Behavioral weight loss
I am 25 years old and, since I was 13 or 14, all of my doctors have said that I need to lose weight. I come from a traditional Mexican family and many of my family members and relatives are overweight, so I thought that was normal. I tried many diets, starting in early adolescence, but I always ended up gaining the weight back. Initially, I think I gained weight as a way to protect myself. My life has not been easy. I was sexually abused as a child, and men would always make sexual comments about my body. Those comments seemed to stop as I gained weight. It is also hard for me to lose weight because I love the taste of food, especially sweet and salty snacks! over time, I learned that food could be comforting. When I had a stressful day or felt depressed, fantasizing about what I would eat after work was helpful. And then, when I ate the food, I felt even happier and did not have to think about my problems. Things eventually got to the point where my eating felt completely out of control, and I couldn’t stop myself from eating my way through the entire pantry.
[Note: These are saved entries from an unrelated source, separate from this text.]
(** ** The scanners, independently of their fuel *)

Lemma match_fold_length w s r :
  match_fold w s = Some r → String.length r + (if String.eqb w EmptyString then 0 else 1) ≤ String.length s.
Proof.
  revert s. induction w as [|c w IH]; intros s; simpl.
  - intros [= ->]. simpl. lia.
  - destruct s as [|a s]; [done|]. change (String.eqb (String c w) EmptyString) with false.
    destruct (Ascii.eqb (lower_byte a) c).
    + intros H%IH. simpl. lia.
    + destruct (_ && _); [|done]. intros H%IH. simpl.
      assert (∀ n t, String.length (string_drop n t) ≤ String.length t) as Hd.
      { induction n as [|n IHn]; intros [|x t]; simpl; [lia..|]. specialize (IHn t). lia. }
      destruct s as [|b s]; simpl in *; [lia|]. lia.
Qed.

Lemma match_call_length names s arg rest :
  match_call names s = Some (arg, rest) → String.length rest < String.length s.
Proof.
  induction names as [|n names IH]; simpl; [done|].
  destruct (match_fold (n +:+ "(") s) as [r|] eqn:E; [|done].
  destruct (Cut r ")") as [[a u]|] eqn:E'; [|done]. intros [= -> ->].
  apply Cut_Some in E'. apply match_fold_length in E. subst r.
  rewrite !str_length_app in E. simpl in E. lia.
Qed.

Lemma find_calls_fuel names n m prev s :
  String.length s < n → String.length s < m →
  find_calls n names prev s = find_calls m names prev s.
Proof.
  revert m prev s. induction n as [|n IH]; intros m prev s Hn Hm; [lia|].
  destruct m as [|m]; [lia|]. destruct s as [|c s]; [done|]. cbn [find_calls].
  simpl in Hn, Hm. destruct prev; [apply IH; lia|].
  destruct (match_call names (String c s)) as [[arg rest]|] eqn:E; [|apply IH; lia].
  apply match_call_length in E. simpl in E. f_equal. apply IH; lia.
Qed.

(** The calls found in [s] when the byte before it is, or is not, a word byte. *)
Definition calls (names : list string) (prev : bool) (s : string) : list string :=
  find_calls (S (String.length s)) names prev s.

Lemma calls_nil names prev : calls names prev EmptyString = [].
Proof. done. Qed.

Lemma calls_skip names prev c s :
  (prev = true ∨ match_call names (String c s) = None) →
  calls names prev (String c s) = calls names (word_byte c) s.
Proof. unfold calls. cbn [find_calls String.length]. intros [-> | H]; [done|].
  rewrite H. by destruct prev. Qed.

Lemma calls_found names s arg rest :
  match_call names s = Some (arg, rest) → calls names false s = arg :: calls names false rest.
Proof.
  intros H. pose proof (match_call_length _ _ _ _ H) as Hl. unfold calls.
  destruct s as [|c s]; [simpl in Hl; lia|].
  transitivity (arg :: find_calls (String.length (String c s)) names false rest).
  - cbn [find_calls]. by rewrite H.
  - f_equal. apply find_calls_fuel; simpl in *; lia.
Qed.

Lemma find_ticks_fuel n m s :
  String.length s < n → String.length s < m → find_ticks n s = find_ticks m s.
Proof.
  revert m s. induction n as [|n IH]; intros m s Hn Hm; [lia|].
  destruct m as [|m]; [lia|]. cbn [find_ticks].
  destruct (Cut s "`") as [[l r]|] eqn:E; [|done].
  destruct (Cut r "`") as [[arg rest]|] eqn:E'; [|done].
  apply Cut_Some in E, E'. subst. rewrite !str_length_app in *. simpl in *.
  f_equal. apply IH; lia.
Qed.

Lemma FindAllTicks_none s : lacks "`" s = true → FindAllTicks s = [].
Proof. intros H. unfold FindAllTicks. cbn [find_ticks]. by rewrite Cut_lacks. Qed.

Lemma FindAllTicks_some pre arg rest :
  lacks "`" pre = true → lacks "`" arg = true →
  FindAllTicks (pre +:+ String "`" (arg +:+ String "`" rest)) = arg :: FindAllTicks rest.
Proof.
  intros Hp Ha. unfold FindAllTicks at 1. cbn [find_ticks].
  rewrite Cut_byte, Cut_byte by done. f_equal. apply find_ticks_fuel; [|lia].
  repeat (rewrite str_length_app; cbn [String.length]). lia.
Qed.

(** ** Match expressions

    The expressions of the Traefik documentation: matcher calls with
    back-quoted arguments, possibly negated, joined by [||] and [&&]. *)

Inductive matcher :=
  | MHost | MHostSNI | MPathPrefix | MPath | MHostRegexp | MPathRegexp
  | MMethod | MHeader | MQuery | MClientIP.

Definition matcher_name (m : matcher) : string :=
  match m with
  | MHost => "Host" | MHostSNI => "HostSNI" | MPathPrefix => "PathPrefix" | MPath => "Path"
  | MHostRegexp => "HostRegexp" | MPathRegexp => "PathRegexp" | MMethod => "Method"
  | MHeader => "Header" | MQuery => "Query" | MClientIP => "ClientIP"
  end.

Definition is_host_matcher (m : matcher) : bool :=
  match m with MHost | MHostSNI => true | _ => false end.
Definition is_path_matcher (m : matcher) : bool :=
  match m with MPathPrefix | MPath => true | _ => false end.

Record mcall := mkMcall { mc_neg : bool; mc_fun : matcher; mc_args : list string }.

(** An operand and the operator ([true] for [||]) that joins it to the next. *)
Abbreviation mexpr := (list (mcall * bool)).

Definition print_args (args : list string) : string :=
  Join ((λ a, String "`" (a +:+ "`")) <$> args) ", ".

Definition print_call (c : mcall) : string :=
  (if mc_neg c then "!" else EmptyString) +:+ matcher_name (mc_fun c) +:+ "(" +:+
  print_args (mc_args c) +:+ ")".

Fixpoint print_mexpr (e : mexpr) : string :=
  match e with
  | [] => EmptyString
  | (c, op) :: rest =>
      print_call c +:+
      match rest with [] => EmptyString | _ => if op then " || " else " && " end +:+
      print_mexpr rest
  end.

(** A literal: printable ASCII other than the back-quote and parentheses. *)
Definition literal (a : string) : bool :=
  graphic a && lacks "`" a && lacks "(" a && lacks ")" a && nonempty a.

Definition wf_mexpr (e : mexpr) : Prop :=
  Forall (λ '(c, _), Forall (λ a, literal a = true) (mc_args c)) e.

(** The arguments of the calls [sel] selects, in order. *)
Definition mexpr_args (sel : matcher → bool) (e : mexpr) : list string :=
  e ≫= λ '(c, _), if sel (mc_fun c) then mc_args c else [].

(** *** Scanning a printed expression *)

Lemma match_fold_app w1 w2 s :
  match_fold (w1 +:+ w2) s = match_fold w1 s ≫= match_fold w2.
Proof.
  revert s. induction w1 as [|c w1 IH]; intros s; [done|].
  rewrite str_app_cons. simpl. destruct s as [|a s]; [done|].
  repeat case_match; [apply IH..|done].
Qed.

(** A byte that neither is in the literal nor folds is not consumed. *)
Lemma match_fold_lacks d w s r :
  is_graphic d = true → lower_byte d = d → lacks d w = true →
  match_fold w s = Some r → ∃ u, s = u +:+ r ∧ lacks d u = true.
Proof.
  intros Hg Hl. revert s. induction w as [|c w IH]; intros s Hw; simpl.
  - intros [= ->]. by exists EmptyString.
  - rewrite lacks_cons in Hw. apply andb_true_iff in Hw as [Hc Hw].
    destruct s as [|a s]; [done|]. destruct (Ascii.eqb_spec (lower_byte a) c) as [E|_].
    + intros (u & -> & Hu)%IH; [|done]. exists (String a u). split; [done|].
      rewrite lacks_cons, Hu, andb_true_r, negb_true_iff.
      destruct (Ascii.eqb_spec a d) as [->|]; [|done].
      rewrite Hl in E. subst c. by rewrite Ascii.eqb_refl in Hc.
    + destruct (_ && HasPrefix _ _) eqn:E; [|done]. breflect.
      apply HasPrefix_iff in H0 as [t Ht]. change (String a s = String "197" (String "191" t)) in Ht.
      destruct s as [|b s]; [done|]. injection Ht as -> -> ->.
      intros (u & -> & Hu)%IH; [|done]. exists (bytes [197; 191]%Z +:+ u).
      split; [done|]. rewrite lacks_app, Hu, andb_true_r.
      destruct d as [[][][][][][][][]]; vm_compute in Hg |- *; congruence.
Qed.

Lemma lower_byte_paren a : lower_byte a = "("%char → a = "("%char.
Proof. destruct a as [[][][][][][][][]]; vm_compute; congruence. Qed.

(** A name that holds no parenthesis. *)
Definition plain_name (n : string) : bool := lacks "(" n && lacks ")" n.

Lemma match_fold_name n s r :
  plain_name n = true → match_fold (n +:+ "(") s = Some r →
  ∃ u, s = u +:+ String "(" r ∧ lacks "(" u = true ∧ lacks ")" u = true.
Proof.
  unfold plain_name. intros [Ho Hc]%andb_true_iff. rewrite match_fold_app.
  destruct (match_fold n s) as [t|] eqn:E; [|done]. simpl.
  pose proof (match_fold_lacks "(" n s t eq_refl eq_refl Ho E) as (u & -> & Hu).
  pose proof (match_fold_lacks ")" n _ t eq_refl eq_refl Hc E) as (u' & E' & Hu').
  apply str_app_inv_r in E' as <-.
  intros Hp. exists u. split_and!; [|done..]. f_equal.
  destruct t as [|a t]; [done|].
  destruct (Ascii.eqb_spec (lower_byte a) "(") as [Ea|]; [|done].
  injection Hp as ->. by rewrite (lower_byte_paren a Ea).
Qed.

(** No call starts inside an argument list that holds no opening parenthesis. *)
Lemma match_call_in_args names t rest :
  Forall (λ n, plain_name n = true) names → lacks "(" t = true →
  match_call names (t +:+ String ")" rest) = None.
Proof.
  intros Hn Ht. induction Hn as [|n names Hn Hns IH]; [done|]. simpl. rewrite IH.
  destruct (match_fold (n +:+ "(") (t +:+ String ")" rest)) as [r|] eqn:E; [|done].
  exfalso. apply (match_fold_name n _ _ Hn) in E as (u & E & Hu1 & Hu2).
  clear -E Ht Hu1 Hu2. revert t E Ht. induction u as [|a u IH]; intros [|c t] E Ht;
    rewrite ?str_app_cons, ?str_app_nil_l in E; simplify_eq; try done.
  rewrite lacks_cons in *. apply andb_true_iff in Hu1 as [_ ?], Hu2 as [_ ?], Ht as [_ ?].
  by eapply IH.
Qed.

Lemma calls_args names prev t rest :
  Forall (λ n, plain_name n = true) names → match_call names (String ")" rest) = None →
  lacks "(" t = true →
  calls names prev (t +:+ String ")" rest) = calls names false rest.
Proof.
  intros Hn Hc. revert prev. induction t as [|c t IH]; intros prev Ht.
  - rewrite str_app_nil_l, calls_skip by by right. done.
  - pose proof (match_call_in_args names (String c t) rest Hn Ht) as Hnone.
    rewrite str_app_cons in *. rewrite calls_skip by by right.
    rewrite lacks_cons in Ht. apply andb_true_iff in Ht as [_ Ht]. by apply IH.
Qed.

(** The text of an argument list contains no parenthesis. *)
Lemma print_args_lacks d args :
  is_graphic d = true → Ascii.eqb "`" d = false → Ascii.eqb "," d = false →
  Forall (λ a, lacks d a = true) args → lacks d (print_args args) = true.
Proof.
  intros Hg Hd1 Hd2 Ha. unfold print_args. induction Ha as [|a args Ha Hargs IH]; [done|].
  assert (lacks d (String "`" (a +:+ "`")) = true) as H1.
  { rewrite lacks_cons, Hd1, lacks_app, Ha. unfold lacks. cbn [string_all]. by rewrite Hd1. }
  destruct args as [|a' args]; [done|].
  change (lacks d (String "`" (a +:+ "`") +:+ ", " +:+
    Join ((λ a, String "`" (a +:+ "`")) <$> a' :: args) ", ") = true).
  rewrite !lacks_app, H1, IH. unfold lacks. cbn [string_all]. rewrite Hd2.
  destruct (Ascii.eqb_spec " " d) as [<-|]; done.
Qed.

(** The argument texts of the calls [sel] selects. *)
Definition printed_calls (sel : matcher → bool) (e : mexpr) : list string :=
  e ≫= λ '(c, _), if sel (mc_fun c) then [print_args (mc_args c)] else [].

Section scan.
Context (names : list string) (sel : matcher → bool).
Hypothesis names_plain : Forall (λ n, plain_name n = true) names.
Hypothesis close_none : ∀ s, match_call names (String ")" s) = None.
Hypothesis open_none : ∀ s, match_call names (String "(" s) = None.
Hypothesis blank_none : ∀ s, match_call names (String " " s) = None.
Hypothesis bang_none : ∀ s, match_call names (String "!" s) = None.
Hypothesis bar_none : ∀ s, match_call names (String "|" s) = None.
Hypothesis amp_none : ∀ s, match_call names (String "&" s) = None.
Hypothesis selected : ∀ m args rest, sel m = true → lacks ")" args = true →
  match_call names (matcher_name m +:+ "(" +:+ args +:+ ")" +:+ rest) = Some (args, rest).
Hypothesis skipped : ∀ m s, sel m = false →
  calls names false (matcher_name m +:+ String "(" s) = calls names false s.

Lemma calls_call c rest :
  Forall (λ a, literal a = true) (mc_args c) →
  calls names false (print_call c +:+ rest) =
  (if sel (mc_fun c) then [print_args (mc_args c)] else []) ++ calls names false rest.
Proof.
  intros Hargs.
  assert (∀ d, is_graphic d = true → Ascii.eqb "`" d = false → Ascii.eqb "," d = false →
    (∀ a, literal a = true → lacks d a = true) → lacks d (print_args (mc_args c)) = true) as Hl.
  { intros d ? ? ? Hd. apply print_args_lacks; [done..|]. eapply Forall_impl; [done|apply Hd]. }
  assert (lacks "(" (print_args (mc_args c)) = true) as Hlo.
  { apply Hl; [done..|]. unfold literal. intros a ?. by breflect. }
  assert (lacks ")" (print_args (mc_args c)) = true) as Hlc.
  { apply Hl; [done..|]. unfold literal. intros a ?. by breflect. }
  clear Hl Hargs. destruct c as [neg m args]. unfold print_call. simpl mc_neg in *.
  simpl mc_fun in *. simpl mc_args in *. rewrite !str_app_assoc.
  assert (calls names false (matcher_name m +:+ "(" +:+ print_args args +:+ ")" +:+ rest) =
    (if sel m then [print_args args] else []) ++ calls names false rest) as Hm.
  { destruct (sel m) eqn:Es.
    - rewrite (calls_found _ _ (print_args args) rest) by by apply selected. done.
    - change ("(" +:+ ?x) with (String "(" x). rewrite skipped by done.
      change (")" +:+ rest) with (String ")" rest). by rewrite calls_args. }
  destruct neg; [|by rewrite str_app_nil_l].
  change ("!" +:+ ?x) with (String "!" x). rewrite calls_skip by by right. done.
Qed.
When I was 17, Mom was cleaning my bedroom and found a food stash under my bed – a big box filled with bags of chicharrón (fried pork skin), candy bars, Mexican cookies, and all sorts of other junk food. It was obvious that some of the food had been eaten, because there was a whole pile of empty wrappers hidden under there too. When Mom asked me about this, I knew I could no longer hide my problem with overeating. I felt so ashamed and embarrassed. I still eat like that sometimes . . . mostly when I’m alone after I get home from work. like last month, I was kind of nervous about my first appointment here, so I drove through McDonald’s on my way home. I ordered my food and then parked in the empty corner of the parking lot so that no one could see me eating. I feel disgusted and ashamed of myself when I eat like this. My parents were born and raised in Mexico, and are very traditional in their values. They also believe that problems should be discussed in the
family, so I was surprised when Mom took me to see a psychologist. The doctor told me that I had this thing called Binge Eating Disorder. I didn’t get treatment at the time because I was too embarrassed to talk about my eating, but this time I really needed to take action. I had been gaining more weight and it scared me that I could lose control over my eating so easily. Through therapy, I am beginning to understand my emotional eating better and the difference between bingeing and overeating. With practice, I am gaining better control of my emotions, my eating, and my weight. I feel really motivated to get this under control and improve my overall health, for myself and for my family.